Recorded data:
══════
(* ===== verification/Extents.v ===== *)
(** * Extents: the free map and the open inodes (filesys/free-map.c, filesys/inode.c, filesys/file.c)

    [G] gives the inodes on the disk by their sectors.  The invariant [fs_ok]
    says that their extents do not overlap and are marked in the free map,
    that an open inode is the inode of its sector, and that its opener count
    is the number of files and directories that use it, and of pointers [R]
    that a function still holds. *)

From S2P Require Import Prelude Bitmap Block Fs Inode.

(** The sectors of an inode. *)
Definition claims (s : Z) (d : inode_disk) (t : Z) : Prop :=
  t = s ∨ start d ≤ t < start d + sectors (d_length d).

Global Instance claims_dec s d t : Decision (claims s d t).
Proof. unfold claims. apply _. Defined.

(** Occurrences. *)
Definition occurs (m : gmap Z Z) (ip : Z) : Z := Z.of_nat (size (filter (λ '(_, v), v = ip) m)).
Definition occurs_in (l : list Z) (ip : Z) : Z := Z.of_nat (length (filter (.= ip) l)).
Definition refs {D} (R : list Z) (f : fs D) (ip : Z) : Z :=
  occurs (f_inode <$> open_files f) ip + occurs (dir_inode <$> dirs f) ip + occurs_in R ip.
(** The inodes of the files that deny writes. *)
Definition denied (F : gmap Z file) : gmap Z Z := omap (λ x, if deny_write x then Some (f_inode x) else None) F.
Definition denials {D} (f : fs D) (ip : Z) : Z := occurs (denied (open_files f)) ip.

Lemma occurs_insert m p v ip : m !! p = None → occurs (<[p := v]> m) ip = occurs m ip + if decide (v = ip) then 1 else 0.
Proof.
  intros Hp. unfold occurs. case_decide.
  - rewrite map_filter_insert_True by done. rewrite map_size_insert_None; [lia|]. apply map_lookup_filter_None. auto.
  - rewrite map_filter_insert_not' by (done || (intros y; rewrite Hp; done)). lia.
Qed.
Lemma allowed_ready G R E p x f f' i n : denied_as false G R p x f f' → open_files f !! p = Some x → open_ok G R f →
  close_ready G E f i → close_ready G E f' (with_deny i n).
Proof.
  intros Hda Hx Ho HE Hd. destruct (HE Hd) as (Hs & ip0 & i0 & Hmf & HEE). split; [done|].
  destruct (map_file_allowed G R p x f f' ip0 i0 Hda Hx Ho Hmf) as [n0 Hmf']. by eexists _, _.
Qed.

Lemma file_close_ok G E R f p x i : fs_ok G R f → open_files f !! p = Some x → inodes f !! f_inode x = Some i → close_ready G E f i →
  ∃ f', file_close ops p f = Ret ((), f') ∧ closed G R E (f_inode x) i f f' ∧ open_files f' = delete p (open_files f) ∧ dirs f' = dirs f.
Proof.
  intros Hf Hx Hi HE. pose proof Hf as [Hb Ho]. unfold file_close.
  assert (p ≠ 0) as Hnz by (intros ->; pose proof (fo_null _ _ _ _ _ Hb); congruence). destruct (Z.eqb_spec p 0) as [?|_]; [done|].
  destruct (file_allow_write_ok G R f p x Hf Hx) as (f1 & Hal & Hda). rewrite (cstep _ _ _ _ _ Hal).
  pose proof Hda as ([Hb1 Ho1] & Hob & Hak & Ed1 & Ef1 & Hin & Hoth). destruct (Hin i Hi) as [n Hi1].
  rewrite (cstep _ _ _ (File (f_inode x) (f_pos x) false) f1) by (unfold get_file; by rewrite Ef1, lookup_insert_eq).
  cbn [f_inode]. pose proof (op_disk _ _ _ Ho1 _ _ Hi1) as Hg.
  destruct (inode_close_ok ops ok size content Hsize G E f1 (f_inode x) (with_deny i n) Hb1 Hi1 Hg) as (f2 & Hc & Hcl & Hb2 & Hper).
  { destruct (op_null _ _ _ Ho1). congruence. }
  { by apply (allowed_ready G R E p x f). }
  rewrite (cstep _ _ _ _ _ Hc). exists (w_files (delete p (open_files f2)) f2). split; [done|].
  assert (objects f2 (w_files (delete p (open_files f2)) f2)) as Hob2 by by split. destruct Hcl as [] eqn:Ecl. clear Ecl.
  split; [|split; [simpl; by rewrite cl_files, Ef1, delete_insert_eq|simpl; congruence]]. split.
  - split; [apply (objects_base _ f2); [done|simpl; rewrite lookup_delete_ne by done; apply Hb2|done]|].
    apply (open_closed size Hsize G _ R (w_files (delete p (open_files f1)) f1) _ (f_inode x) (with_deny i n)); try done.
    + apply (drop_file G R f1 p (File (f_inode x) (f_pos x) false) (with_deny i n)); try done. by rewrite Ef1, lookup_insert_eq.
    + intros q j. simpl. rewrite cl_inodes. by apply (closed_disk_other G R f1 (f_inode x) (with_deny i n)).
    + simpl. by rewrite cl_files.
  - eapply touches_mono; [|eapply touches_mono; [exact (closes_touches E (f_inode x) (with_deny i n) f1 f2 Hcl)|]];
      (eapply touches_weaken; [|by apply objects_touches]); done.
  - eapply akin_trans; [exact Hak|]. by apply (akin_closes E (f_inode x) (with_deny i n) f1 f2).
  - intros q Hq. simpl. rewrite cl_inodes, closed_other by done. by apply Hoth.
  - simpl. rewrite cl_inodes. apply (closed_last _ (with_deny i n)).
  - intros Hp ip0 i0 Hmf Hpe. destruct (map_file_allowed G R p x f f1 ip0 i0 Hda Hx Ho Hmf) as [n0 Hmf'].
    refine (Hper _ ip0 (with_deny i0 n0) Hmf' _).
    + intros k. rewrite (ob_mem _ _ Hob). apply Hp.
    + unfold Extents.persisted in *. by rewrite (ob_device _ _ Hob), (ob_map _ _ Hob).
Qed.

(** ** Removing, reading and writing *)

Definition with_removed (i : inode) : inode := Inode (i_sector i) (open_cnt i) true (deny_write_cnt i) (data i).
══════
[TASK BRIEF] Write out every line from the entries where "sectors" appears.

[ANSWER TO THIS PROBLEM]
    [G] gives the inodes on the disk by their sectors.  The invariant [fs_ok]
(** The sectors of an inode. *)
  t = s ∨ start d ≤ t < start d + sectors (d_length d).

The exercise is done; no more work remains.